Horn of plenty

Yesterday was the autumnal equinox. Friends and I celebrated with a dinner, sort of like doing Thanksgiving early and locally before some of us scatter across the country to spend the holidays with family. I volunteered for dessert. (Given my love of baking, I usually volunteer for dessert. But yes, I could bring casseroles or bread and still get to play with the oven.)

I have a weakness for specialty bakeware. As I’ve never put much energy into learning how to decorate cakes, baking them in interesting shapes is my best shot at making them look different. Yes, yes, yes, the cake itself is the important part—but it doesn’t hurt to play once you’ve taken care of the essentials.

Maple cornucopia cake

So, okay, I can’t take credit for the cake pan. Nor can I take credit for the recipe, which was simply printed on the overwrap for the pan. (If the recipe was meant to be baked in this particular pan, why does it always overflow? Aargh!) But hey, I mixed it all together right, and managed to get it out of the pan in one piece. And by the way, cake mixes have led me to forget how long making a cake all the way from scratch can take. It’s not like I had to dice any of the ingredients, so I’m puzzled as to how it could take so long to measure out flour, sugars (brown and white), maple syrup, spices, etc.

Adventures in jam-making

I like to make jam. I’m not entirely sure why: after all, stores carry jam in all sorts of flavors for a lot less money and effort. (Of course, department stores carry sweaters in all sorts of styles and colors for a lot less money and effort, but I knit them anyway.) Unfortunately, most jam recipes I’ve found make jam for the masses. As a single person, even one still fond of peanut butter and jelly sandwiches, a recipe that promises to fill 8 half-pint jars at a minimum is off-putting. That would be 8 jars of the same flavor, and while I could probably work my way through that much strawberry preserves in a year or so, I want to play with other flavors. Also, I have zilch canning experience and an irrational conviction that if I try, I will kill myself with botulism poisoning. Terror aside, canning involves great quantities of steam and boiling water, neither of which makes a hot, humid summer afternoon any more endurable—and the hot, humid summer is when the fruits I love with are at their peak. I’ve tried making jam in my bread machine, which limited me to two recipes and was too hands-off to be any fun. When I finally found a small-scale recipe, I wilted from all the steam and stirring involved, and it still restricted me to about two variations with no suggestions as to how to substitute other fruits. Bleah.

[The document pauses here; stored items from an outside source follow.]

Lemma process_contact_exact (args : arguments) (len_df : nat) (index : Z)
    (row : gmap (list N) pyval) (w : world) :
  let '(subject, body, w1) := prepared E args row w in
  let email := email_of row in
  if truthy email then
    exists result status line,
      (create_draft E email subject body (printed (SayCreating email) w1)).1
        = Returned result
      /\ ((exists draft_id, result = success_result draft_id)
          \/ (exists detail, result = failure_result detail))
      /\ result !! lit "status" = Some (VStr status)
      /\ is_skip line = false
      /\ process_contact E args len_df index row w =
         pace args len_df index
           (printed line
              (row_logged (log_csv args)
                 (audit_row email
                    (get (clean row) (lit "company") (VStr []))
                    (get (clean row) (lit "first_name") (VStr []))
                    subject
                    (get result (lit "draft_id") (VStr []))
                    status)
                 (create_draft E email subject body
                    (printed (SayCreating email) w1)).2))
  else
    process_contact E args len_df index row w =
    (Returned tt, printed (SaySkip (index + 1)) w1).
Proof.
  unfold prepared, process_contact, email_of.
  set (row_data := clean row).
  set (email := get row_data (lit "email") (VStr [])).
  rewrite (bind_returned _ _ _ _ _ (render_template_closed SUBJECT_TEXT row_data w)).
  rewrite (bind_returned _ _ _ _ _
             (render_template_closed BODY_TEXT row_data
                (render_noted E SUBJECT_TEXT row_data w))).
  set (subject := rendered E SUBJECT_TEXT row_data).
  set (body0 := rendered E BODY_TEXT row_data).
  set (wa := render_noted E BODY_TEXT row_data (render_noted E SUBJECT_TEXT row_data w)).
  assert (Hprep : exists body w1,
    (if ai_personalize args
     then let* personalization := personalize_with_ai E row_data
          in ret (if truthy (VStr personalization)
                  then body0 ++ personalization else body0)
     else ret body0) wa = (Returned body, w1)
    /\ (if ai_personalize args
        then match personalize_with_ai E row_data wa with
             | (Returned personalization, wb) => (subject, body0 ++ personalization, wb)
             | (Raised _, wb) => (subject, body0, wb)
             end
        else (subject, body0, wa)) = (subject, body, w1)).
  { destruct (ai_personalize args).
    - destruct (personalize_with_ai_returns E row_data wa) as (p & wc & Hc & _).
      rewrite (bind_returned _ _ _ _ _ Hc), Hc.
      exists (body0 ++ p), wc. split; [|reflexivity].
      unfold ret. destruct p; [rewrite app_nil_r|]; reflexivity.
    - exists body0, wa. split; reflexivity. }
  destruct Hprep as (body & w1 & Hrun & ->).
  rewrite (bind_returned _ _ _ _ _ Hrun).
  cbv zeta.
  destruct (truthy email) eqn:Hemail; cbn [negb]; [|reflexivity].
  destruct (create_draft_returns E email subject body (printed (SayCreating email) w1))
    as (result & Hres & Hcases).
  destruct (create_draft E email subject body (printed (SayCreating email) w1))
    as [o w2] eqn:Hcd.
  simpl in Hres. subst o.
  rewrite bind_print.
  rewrite (bind_returned _ _ _ _ _ Hcd).
  destruct Hcases as [[draft_id ->]|[detail ->]].
  - exists (success_result draft_id), (lit "success"), (SayDraftOk draft_id).
    split; [reflexivity|]. split; [left; eauto|]. split; [reflexivity|].
    split; [reflexivity|].
    unfold bind, lift. simpl subscript.
    rewrite success_result_status, log_result_run.
    change (eq_str (VStr (lit "success")) (lit "success")) with true.
    cbv iota beta.
    change (subscript (VDict (success_result draft_id)) (VStr (lit "draft_id")))
      with (Returned draft_id).
    unfold pace, to_seconds, sleep_ms, bind, print, modify, raise, ret.
    destruct (index <? Z.of_nat len_df - 1);
      [destruct (FLOAT_LIMIT <=? Z.abs (delay_ms args));
       [|destruct (SLEEP_MAX_MS <? Z.abs (delay_ms args));
         [|destruct (delay_ms args <? 0)]]|];
      reflexivity.
  - exists (failure_result detail), (lit "error"), (SayDraftFailed (VStr detail)).
    split; [reflexivity|]. split; [right; eauto|]. split; [reflexivity|].
    split; [reflexivity|].
    unfold bind, lift. simpl subscript.
    rewrite failure_result_status, log_result_run.
    change (eq_str (VStr (lit "error")) (lit "success")) with false.
    cbv iota beta.
    unfold pace, to_seconds, sleep_ms, bind, print, modify, raise, ret.
    destruct (index <? Z.of_nat len_df - 1);
      [destruct (FLOAT_LIMIT <=? Z.abs (delay_ms args));
       [|destruct (SLEEP_MAX_MS <? Z.abs (delay_ms args));
         [|destruct (delay_ms args <? 0)]]|];
      reflexivity.
Qed.

End Turn.

Lemma render_noted_frame (E : environment) (template_text : list N)
    (row_data : gmap (list N) pyval) (w : world) :
  posted (render_noted E template_text row_data w) = posted w
  /\ access_token (render_noted E template_text row_data w) = access_token w
  /\ files (render_noted E template_text row_data w) = files w.
Proof.
  unfold render_noted. destruct (jinja2_render E template_text row_data);
    repeat split.
Qed.

Lemma personalize_posts_once (E : environment) (row_data : gmap (list N) pyval)
    (w : world) (key : list N) :
  getenv E (lit "OPENAI_API_KEY") = Some key ->
  truthy (VStr key) = true ->
  exists s w',
    personalize_with_ai E row_data w = (Returned s, w')
    /\ posted w' = posted w ++ [completion_request key (prompt_of E row_data)]
    /\ access_token w' = access_token w
    /\ files w' = files w.
Proof.
  intros Hkey Htruthy. rewrite personalize_with_ai_run, Hkey.
  destruct key as [|c key]; [discriminate|].
  unfold personalize_result.
  destruct (requests_post E (posted w) _) as [response|e]; [|eexists _, _; repeat split].
  destruct (status_code response =? 200); [|eexists _, _; repeat split].
  destruct (json response) as [result|e]; [|eexists _, _; repeat split].
  destruct (completion_of result); eexists _, _; repeat split.
Qed.

(** X10: with personalization switched on and a key configured, a contact
    without an address still costs one completion request before it is
    skipped: the request is made before [email] is tested.  Nothing is
    written and the turn ends normally. *)
Theorem skipped_contact_still_personalized (E : environment) (args : arguments)
    (len_df : nat) (index : Z) (row : gmap (list N) pyval) (w : world)
    (key : list N) :
  ai_personalize args = true ->
  getenv E (lit "OPENAI_API_KEY") = Some key ->
  truthy (VStr key) = true ->
  truthy (email_of row) = false ->
  let run := process_contact E args len_df index row w in
  run.1 = Returned tt
  /\ posted run.2 = posted w ++ [completion_request key (prompt_of E (clean row))]
  /\ files run.2 = files w.
Proof.
  intros Hai Hkey Htruthy Hemail. cbv zeta.
  pose proof (process_contact_exact E args len_df index row w) as H.
  unfold prepared in H. rewrite Hai in H.
  destruct (personalize_posts_once E (clean row)
              (render_noted E BODY_TEXT (clean row)
                 (render_noted E SUBJECT_TEXT (clean row) w)) key Hkey Htruthy)
    as (s & wb & Hrun & Hposted & _ & Hfiles).
  rewrite Hrun in H. cbv zeta in H. rewrite Hemail in H. rewrite H.
  cbn [fst snd printed posted files].
  destruct (render_noted_frame E BODY_TEXT (clean row)
              (render_noted E SUBJECT_TEXT (clean row) w)) as (Hp2 & _ & Hf2).
  destruct (render_noted_frame E SUBJECT_TEXT (clean row) w) as (Hp1 & _ & Hf1).
  split; [reflexivity|]. split; congruence.
Qed.

Lemma skipped_contact_still_personalized_witness :
  length (posted (process_contact
                    (fixture_environment (Returned (completion_response (lit "Hello.")))
                       (Some (lit "sk-test")) VNone)
                    (fixture_arguments 0 true) 3 1 nobody signed_in_world).2) = 1%nat.
Proof.
  rewrite (proj1 (proj2 (skipped_contact_still_personalized
             (fixture_environment (Returned (completion_response (lit "Hello.")))
                (Some (lit "sk-test")) VNone)
             (fixture_arguments 0 true) 3 1 nobody signed_in_world (lit "sk-test")
             eq_refl eq_refl eq_refl eq_refl))).
  reflexivity.
Defined.

(** X11: with personalization switched off, a contact with an address and
    a token in hand lead to exactly one request: the draft addressed to the
    contact, whose subject and body are the two templates as rendered, or
    the raw template texts when the template engine rejects them.  The row
    logged carries the same subject. *)
Theorem draft_carries_rendered_templates (E : environment) (args : arguments)
    (len_df : nat) (index : Z) (row : gmap (list N) pyval) (w : world) :
  ai_personalize args = false ->
  truthy (email_of row) = true ->
  truthy (access_token w) = true ->
  let subject := rendered E SUBJECT_TEXT (clean row) in
  let body := rendered E BODY_TEXT (clean row) in
  let run := process_contact E args len_df index row w in
  posted run.2 =
    posted w ++ [draft_request E (access_token w) (email_of row) subject body]
  /\ exists draft_id status,
       files run.2 =
       with_row (files w) (log_csv args)
         (audit_row (email_of row)
            (get (clean row) (lit "company") (VStr []))
            (get (clean row) (lit "first_name") (VStr []))
            subject draft_id status).
Proof.
  intros Hai Hemail Htok. cbv zeta.
  pose proof (process_contact_exact E args len_df index row w) as H.
  unfold prepared in H. rewrite Hai in H. cbv zeta in H. rewrite Hemail in H.
  destruct H as (result & status & line & _ & _ & _ & _ & ->).
  set (wa := render_noted E BODY_TEXT (clean row)
               (render_noted E SUBJECT_TEXT (clean row) w)).
  assert (Hwa : posted wa = posted w /\ access_token wa = access_token w
                /\ files wa = files w).
  { subst wa.
    destruct (render_noted_frame E BODY_TEXT (clean row)
                (render_noted E SUBJECT_TEXT (clean row) w)) as (Hp2 & Ht2 & Hf2).
    destruct (render_noted_frame E SUBJECT_TEXT (clean row) w) as (Hp1 & Ht1 & Hf1).
    repeat split; congruence. }
  destruct Hwa as (Hp & Ht & Hf).
  rewrite create_draft_run.
  cbn [printed access_token posted]. rewrite Ht, Htok. cbv zeta. cbn [snd].
  split.
  - unfold pace.
    destruct (index <? Z.of_nat len_df - 1);
      [destruct (FLOAT_LIMIT <=? Z.abs (delay_ms args));
       [|destruct (SLEEP_MAX_MS <? Z.abs (delay_ms args));
         [|destruct (delay_ms args <? 0)]]|];
      cbn [snd posted paused printed row_logged requested]; rewrite Hp; reflexivity.
  - exists (get result (lit "draft_id") (VStr [])), status.
    unfold pace.
    destruct (index <? Z.of_nat len_df - 1);
      [destruct (FLOAT_LIMIT <=? Z.abs (delay_ms args));
       [|destruct (SLEEP_MAX_MS <? Z.abs (delay_ms args));
         [|destruct (delay_ms args <? 0)]]|];
      cbn [snd files paused printed row_logged requested]; rewrite Hf; reflexivity.
Qed.

Lemma draft_carries_rendered_templates_witness :
  posted (process_contact
            (failing_renderer (fixture_environment (Returned created_response) None VNone))
            (fixture_arguments 0 false) 1 0 ada signed_in_world).2 =
  [draft_request
     (failing_renderer (fixture_environment (Returned created_response) None VNone))
     (VStr (lit "eyJ0-token")) (VStr (lit "ada@example.com"))
     SUBJECT_TEXT BODY_TEXT].
Proof.
  rewrite (proj1 (draft_carries_rendered_templates
             (failing_renderer (fixture_environment (Returned created_response) None VNone))
             (fixture_arguments 0 false) 1 0 ada signed_in_world
             eq_refl eq_refl eq_refl)).
  reflexivity.
Defined.

(** ** The whole batch *)

Section Batch.

Context (E : environment).




Lemma with_row_then_rows (fs : gmap (list N) (list file_record)) (path : list N)
    (a : file_record) (rows : list file_record) :
  append_rows (with_row fs path a) path rows = with_rows fs path (a :: rows).
Proof.
  destruct rows as [|b rows]; [reflexivity|].
  unfold append_rows, with_row, with_rows.
  rewrite lookup_insert_eq, insert_insert_eq, <- app_assoc. reflexivity.
Qed.

Lemma recipient_of_draft_request (tok email : pyval) (subject body : list N) :
  recipient_of (draft_request E tok email subject body) = Returned email.
Proof. reflexivity. Qed.



(** Whether it ends or is cut short, a batch only appends rows to the log. *)
Lemma process_contacts_files (args : arguments) (len_df : nat) :
  forall (rows : list (gmap (list N) pyval)) (index : Z) (w : world),
  exists logged,
    files (process_contacts E args len_df index rows w).2 =
    append_rows (files w) (log_csv args) logged.
Proof.
  induction rows as [|row rest IH]; intros index w.
  - exists []. reflexivity.
  - cbn [process_contacts].
    destruct (process_contact_effects E args len_df index row w)
      as (out & w1 & Hrun & Heff).
    destruct (IH (index + 1) w1) as (logged & Hrest).
    unfold bind at 1. rewrite Hrun.
    destruct (truthy (email_of row)).
    + destruct Heff as ((s1 & d1 & st1 & Hfiles & _) & _).
      destruct out as [[]|e].
      * eexists (_ :: logged). rewrite Hrest, Hfiles. apply with_row_then_rows.
      * eexists [_]. cbn [snd]. rewrite Hfiles. reflexivity.
    + destruct Heff as (-> & Hfiles & _).
      exists logged. rewrite Hrest, Hfiles. reflexivity.
Qed.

This year, however, I found full instructions for freezer jam. No canning involved! As I looked into it further, I realized that you don’t cook the fruit either—so much for all that steam. And the crowning glory was that the recipe was scaled for anything from 1 to 6 half-pint containers and let you substitute in just about any fruit I wanted to work with. Okay, it involved buying one particular brand of instant pectin, but that was a small investment and worth it to see if it would make jam-making manageable. And so, armed with raspberries, blueberries, and strawberries, I set to work.

The process is dead simple. First, mash the fruit with a potato masher. The raspberries and strawberries behaved perfectly, as though they could imagine no higher destiny than to become jam. Blueberries, on the other hand, resist crushing. Tougher skins? And when they finally do burst, they spray everything in the area with juice. I’m hoping I didn’t just ruin a favorite T-shirt.

Next, mix the sugar and the pectin. The recipe swears that you can use certain sugar substitutes instead of sugar. I’m torn between thinking that that’s great for diabetics and anyone else who can’t or doesn’t want to eat a lot of sugar and thinking that that just makes it another odd chemical concoction. (Let’s not ask what was in the pectin that lets it work without cooking—I’m trying to convince myself that this was a fairly natural food.)

Finally, add the fruit to the sugar and pectin, stir for 3 minutes, pour into containers, and let sit for half an hour. Freeze or refrigerate.

jams

Raspberry, blueberry, strawberry, strawberry, strawberry

Okay, as of this writing, it hadn’t jelled as much as commercial preserves. Maybe these will just have to be spread on toast or rolls or something, and not made into peanut butter and jelly sandwiches. I can live with that. And a few random observations:

  • 6 oz. (170g) of raspberries was just enough to make 8 oz. (237 ml) of jam. 6 oz. of blueberries wasn’t. Hmph.
  • My blueberry jam isn’t all that pleasant to look at (tastes fine!). Large commercial producers must be doing something to it to improve the appearance. I probably don’t want to know what that is.
  • That strawberry huller I bought 2 years ago was a wise purchase. Never mind that today was the first time I’ve used it.